En manos del nuevo Fiscal, Néstor Humberto Martínez, está la última oportunidad que tenemos los colombianos de recuperar la justicia.

 

Con la Llegada de Néstor Humberto Martínez a la Fiscalía General de la Nación, se respiran vientos de aire fresco, renovados, se percibe desde ya, la certeza de su carácter ético, su entereza para liderar tan importante entidad y cumplir verdaderamente con su misión.

En manos del doctor Martínez, está la última oportunidad que tenemos los colombianos de recuperar la justicia en Colombia. Con la anterior administración de la Fiscalía, se tocó fondo y nos llenó a todos de escepticismo y desolación.

Destaco varios compromisos del nuevo fiscal, especialmente su enfoque gerencial y de administración por objetivos. La administración de justicia, como la administración pública, está obligada a liderarse con altos niveles de gerencia y administración, con indicadores de impacto, instrumentos de seguimiento y control de resultados.

De acuerdo con datos relevantes presentados por el doctor Martínez, Colombia está en el tercer lugar de impunidad mundial, después de Filipinas y México. Y solo se denuncian 24 hechos de 100 que son delitos. Es decir la criminalidad oculta es enorme, lo que afecta directamente las reglas de juego en la sociedad.

Hace algunos años, iniciando su periodo, presenté a Vivian Morales, Fiscal General de entonces, la propuesta de establecer un grupo especial dentro de la Fiscalía, que adscrito al más alto nivel gerencial de la organización se encargara de hacer seguimiento y monitorear, con indicadores de gestión, las investigaciones de los delitos que se comenten contra los menores de edad. Así como de investigar y apoyar, investigaciones específicas para darles protección y salvaguardarlos como las más frágiles víctimas que son, de los horrores que muchos están sufriendo. La propuesta, en ese momento, no fue aceptada.
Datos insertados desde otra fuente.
Section handlers.
Variable alloc : Z -> option (list Z).
Lemma quiet_buffer_write off d : frames anything not_handler (buffer_write off d).
Proof. unfold buffer_write; quiet_steps. Qed.
Lemma quiet_buffer_read off n : frames anything not_handler (buffer_read off n).
Proof. unfold buffer_read; quiet_steps. Qed.
Lemma quiet_reserve size : frames anything not_handler (reserve_buffer alloc size).
Proof. unfold reserve_buffer; quiet_steps. Qed.
Lemma quiet_write_methods i ai : frames anything not_handler (write_methods i ai).
Proof. revert i; induction ai as [|a ai IH]; intros i; cbn [write_methods]; quiet_steps; [apply quiet_buffer_write | apply IH]. Qed.
End handlers.
Ltac quiet_run :=
  repeat first [ apply quiet_buffer_write | apply quiet_buffer_read | apply quiet_reserve | apply quiet_write_methods
               | apply quiet_on_send | apply quiet_on_recv | apply quiet_get | apply quiet_mod | apply quiet_gone
               | progress unfold set_state, init_control_io, free_control_io, init_up_io, do_receive, start_receive, send_buffer, write_password | frame_step ].
(** Follows a program whose reports come last. *)
Ltac once_steps :=
  repeat first [ apply once_report | apply once_call
  | lazymatch goal with
    | |- tells_once (mbind _ _) => apply once_bind; [quiet_run|intros ?]
    | |- tells_once (if ?b then _ else _) => destruct b
    | |- tells_once (match ?b with _ => _ end) => destruct b
    | |- tells_once (report_error _) => idtac
    end ].
Section handlers2.
Variable alloc : Z -> option (list Z).
Lemma once_auth_finished : tells_once (auth_finished alloc).
Proof. unfold auth_finished; once_steps; apply quiet_once; quiet_run. Qed.
Lemma once_recv_done ai n : tells_once (recv_handler_done alloc ai n).
Proof.
  unfold recv_handler_done, received_hello, received_reply_header, received_password_reply, received_reply_rest;
    once_steps; try apply once_auth_finished; apply quiet_once; quiet_run.
Qed.
Lemma once_send_done : tells_once (send_handler_done alloc).
Proof. unfold send_handler_done; once_steps; apply quiet_once; quiet_run. Qed.
Lemma once_free : tells_once BSocksClient_Free.
Proof. apply quiet_once; unfold BSocksClient_Free, free_up_io, free_control_io; quiet_run. Qed.
Lemma once_event e : tells_once (BSocksClient.handle alloc e).
Proof.
  assert (forall k, tells_once (send_if_handler alloc k)) as Hs.
  { intros []; cbn [send_if_handler]; [apply once_call | apply quiet_once; quiet_run | apply once_send_done]. }
  assert (forall ai k, tells_once (recv_if_handler alloc ai k)) as Hr by (intros ai []; [apply once_call | apply once_recv_done]).
  destruct e; cbn [BSocksClient.handle].
  - unfold connector_handler; once_steps; apply quiet_once; quiet_run.
  - unfold connection_handler; once_steps.
  - apply once_on_send; [apply ppi_at_most_one | exact Hs].
  - apply once_on_send; [apply ppi_at_most_one | exact Hs].
  - apply once_on_send; [apply ppi_at_most_one | exact Hs].
  - apply once_on_recv; [apply spi_at_most_one | apply Hr].
  - apply once_bind; [quiet_run|intros o]; destruct (SPI.job_operation_data (recv_if o)); [|apply quiet_once; quiet_run].
    apply once_bind; [quiet_run|intros _]; apply once_on_recv; [apply spi_at_most_one | apply Hr].
  - apply once_on_recv; [apply spi_at_most_one | apply Hr].
  - apply once_free.
Qed.
End handlers2.
End bs_calls.
Lemma placement_partition changes :
  filter directly_licensed changes
  ++ filter directly_unlicensed changes
  ++ filter needs_lookup changes
  ≡ₚ filter (λ c, change_type c ≠ removed) changes.
Proof.
  induction changes as [|c rest IH]; [done|].
  rewrite !filter_cons.
  destruct (decide (change_type c ≠ removed)) as [Ht|Ht].
  - destruct (license c) as [l|] eqn:Hl.
    + rewrite (decide_False (P := directly_unlicensed c))
        by (intros (_ & ? & _); congruence).
      destruct (decide (truncatedDGLicense l = true
                        ∧ source_repository_url c ≠ None)) as [Hn|Hn].
      * rewrite (decide_False (P := directly_licensed c))
          by (intros (_ & l' & Hl' & Hno); apply Hno;
              destruct Hn; split; congruence).
        rewrite (decide_True (P := needs_lookup c))
          by (unfold needs_lookup; rewrite Hl; tauto).
        rewrite <- IH, !app_assoc. symmetry. apply Permutation_middle.
      * rewrite (decide_True (P := directly_licensed c))
          by (split; [done|]; by exists l).
        rewrite (decide_False (P := needs_lookup c))
          by (unfold needs_lookup; rewrite Hl; tauto).
        simpl. by rewrite IH.
    + rewrite (decide_False (P := directly_licensed c))
        by (intros (_ & l' & ? & _); congruence).
      destruct (decide (source_repository_url c = None)) as [Hu|Hu].
      * rewrite (decide_True (P := directly_unlicensed c)) by done.
        rewrite (decide_False (P := needs_lookup c))
          by (intros (_ & ? & _); done).
        rewrite <- IH. symmetry. apply Permutation_middle.
      * rewrite (decide_False (P := directly_unlicensed c))
          by (intros (_ & _ & ?); done).
        rewrite (decide_True (P := needs_lookup c))
          by (unfold needs_lookup; by rewrite Hl).
        rewrite <- IH, !app_assoc. symmetry. apply Permutation_middle.
  - rewrite (decide_False (P := directly_licensed c)) by (intros []; done).
    rewrite (decide_False (P := directly_unlicensed c)) by (intros []; done).
    rewrite (decide_False (P := needs_lookup c)) by (intros []; done).
    done.
Qed.

Lemma resolve_all_erase n changes :
  (λ c, with_license c None) <$> resolve_all n changes
  = (λ c, with_license c None) <$> changes.
Proof.
  revert n. induction changes as [|c rest IH]; intros n; simpl; [done|].
  destruct (lookup_of c); simpl; by rewrite IH.
Qed.
(** * Shortest distance between two point clouds

    A shallow embedding of [find_shortest_distance] from
    [find_shortest_distance_between_two_point_clouds.ipynb] and the
    properties its specification states about it.

    Conventions of the embedding.
    - A point is a list of integer coordinates, and an array carries its
      scalar type.  The coordinates of an [int64] array are its entries.
      Every finite cloud of floats is a cloud of dyadic rationals, hence,
      scaled by a common power of two, a cloud of integers: those are the
      coordinates of a [float64] array.  Every property below compares
      distances with each other and is invariant under that scaling.
      Rounding of floats is not modelled: "within floating-point tolerance"
      is read as equality in exact arithmetic.  The wrap-around of [int64]
      is modelled where the notebook itself computes on integers, in the
      subtraction of its last statement.
    - A Euclidean distance is the real number [sqrt] of an integer sum of
      squares.  Nearest-neighbour decisions are taken on the integer sums
      of squares, so that every index the program computes can be evaluated.
    - The calls into scipy and numpy are recorded in a log of events, so that
      "before any index is built" is a statement about the program.
    - [while 1] is unrolled by a fuel argument; [OutOfFuel] is an artefact of
      the model, never an outcome of the Python program. *)

From Stdlib Require Import String List ZArith Arith Bool Lia Reals Lra.
Import ListNotations.

Local Open Scope Z_scope.

(** ** Points and arrays *)

Definition point := list Z.

(** The scalar types an array of the notebook can have: what
    [np.asarray] gives for integer literals, and what the sampler and any
    float literal give. *)
Inductive scalar_type : Type :=
| int64
| float64.

(** An [n x m] numpy array: [dtype] is its scalar type, [shape0] is [n],
    [ncols] is [m]. *)
Record ndarray := mk_ndarray {
  dtype : scalar_type;
  ncols : nat;
  rows : list point
}.

(** [a.shape[0]]. *)
Definition shape0 (a : ndarray) : nat := length (rows a).

(** Every row has [ncols] coordinates, as in any numpy array. *)
Definition wf_ndarray (a : ndarray) : Prop :=
  Forall (fun p => length p = ncols a) (rows a).

Definition wf_ndarrayb (a : ndarray) : bool :=
  forallb (fun p => Nat.eqb (length p) (ncols a)) (rows a).

(** ** Vectors and the Euclidean norm *)

(** The exact difference of two points, coordinate by coordinate: what the
    Euclidean distance is made of.  The subtraction the notebook itself
    performs is [array_sub] below. *)
Fixpoint vsub (x y : point) : point :=
  match x, y with
  | a :: x', b :: y' => (a - b) :: vsub x' y'
  | _, _ => []
  end.

(** The sum of the squares of the coordinates. *)
Definition sqnorm (v : point) : Z :=
  fold_right (fun a acc => a * a + acc) 0 v.

(** The squared Euclidean distance, on which lookups compare. *)
Definition sqdist (x y : point) : Z := sqnorm (vsub x y).

(** [np.linalg.norm] of a one-dimensional array. *)
Definition norm (v : point) : R := sqrt (IZR (sqnorm v)).

(** The Euclidean distance of two points. *)
Definition distance (x y : point) : R := norm (vsub x y).

(** A 64-bit two's-complement integer: the value [z] wraps to. *)
Definition wrap_int64 (z : Z) : Z := (z + 2 ^ 63) mod 2 ^ 64 - 2 ^ 63.

(** The scalar type of [x - y] for rows of arrays of scalar types [s] and
    [t]: integers stay integers, anything else is promoted to float. *)
Definition result_dtype (s t : scalar_type) : scalar_type :=
  match s, t with
  | int64, int64 => int64
  | _, _ => float64
  end.

(** [x - y] on two rows, computed in the scalar type [s] of the result: it
    wraps around on [int64].  numpy refuses two rows of different lengths;
    the program only subtracts rows that a lookup has accepted, so the
    model stops at the shorter one. *)
Definition array_sub (s : scalar_type) (x y : point) : point :=
  match s with
  | int64 => map wrap_int64 (vsub x y)
  | float64 => vsub x y
  end.

(** ** Outcomes, events and the monad of the embedding *)

Inductive exn : Type :=
| Exception (msg : string)      (* [raise Exception(msg)] in the notebook *)
| DimensionMismatchError        (* raised by a nearest-neighbour query *)
| IndexError                    (* numpy indexing out of range *)
| ValueError (msg : string)     (* numpy reduction over an empty array *)
| NonConvergenceError.          (* named by the specification only *)

Inductive event : Type :=
| EvKDTree (data : ndarray)             (* [spatial.KDTree(data)] *)
| EvQuery (data : ndarray) (x : point)  (* one nearest-neighbour lookup *)
| EvQueryArray (data xs : ndarray)      (* one lookup call for an array *)
| EvNorm (v : point).                   (* [np.linalg.norm(v)] *)

Inductive outcome (A : Type) : Type :=
| Returned (a : A)
| Raised (e : exn)
| OutOfFuel.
Al oído del Fiscal General, presento como un clamor por la protección de miles de menores de edad víctimas de diversos delitos, la urgencia de la creación de un grupo élite especializado en su protección. En donde con celeridad se reciban y  tramiten las denuncias y se garantice la investigación eficaz. Como lo señala el Código de Infancia y Adolescencia que suscribe el principio del interés superior de niños y adolescentes, es obligación de las entidades del Estado asegurar la protección de los menores de edad.

La realidad es que los delitos que se comenten contra los niños, no solo quedan sin ser investigados y judicializados, sino que permite y facilita, que ellos continúen viviendo en la misma zozobra y angustia de la amenaza permanente de ser agredidos de nuevo, por el mismo victimario, quien frecuentemente es una persona que se encuentra en la misma casa.

El más reciente informe de medicina Legal, señala que la violencia dirigida a los niños ha aumentado. Se presentaron en el 2015 más de 10.000 denuncias de violencia hacia menores de edad, lo que es una catástrofe para ellos que son sujetos de derechos, y para el País, que se enfrenta en el futuro próximo a situaciones de más violencia y más crímenes.

Es necesario que la Fiscalía diseñe procedimientos y mecanismos especiales de atención para garantizar el desarrollo de los niños, como se establece en la Ley y en los tratados internacionales suscritos por Colombia.

Como en el caso de los adultos, gran parte de los derechos de los menores de edad, están relacionados con el acceso efectivo a la justicia. Por ello instituciones como la Fiscalía, deben desarrollar protocolos que efectivamente garanticen el interés superior de la protección de la niñez, por lo cual para ellos, debe haber un trato diferenciado acorde a sus necesidades, con profesionales preparados, sensibles, para que estén en contacto con ellos, los escuchen y garanticen el trato con respeto.

Los más graves delitos contra los niños y adolescentes como el abuso sexual, el reclutamiento, el secuestro, la trata de personas, la venta de niños, la violencia intrafamiliar, la inasistencia alimentaria, el robo reiterado de los recursos de programas de alimentación y atención para la infancia, están quedando sin judicializar y sin los resultados que el país clama, por la falta de compresión, la incapacidad estatal, la indolencia y apatía de instituciones, por la frustración de servidores públicos comprometidos.

Doctor Néstor Humberto, en usted confiamos para construir la solución y aportar los grandes resultados que con urgencia el país reclama para la protección de los niños. Esa es la paz sostenible que debemos construir y en manos de la Fiscalía está gran parte de la solución.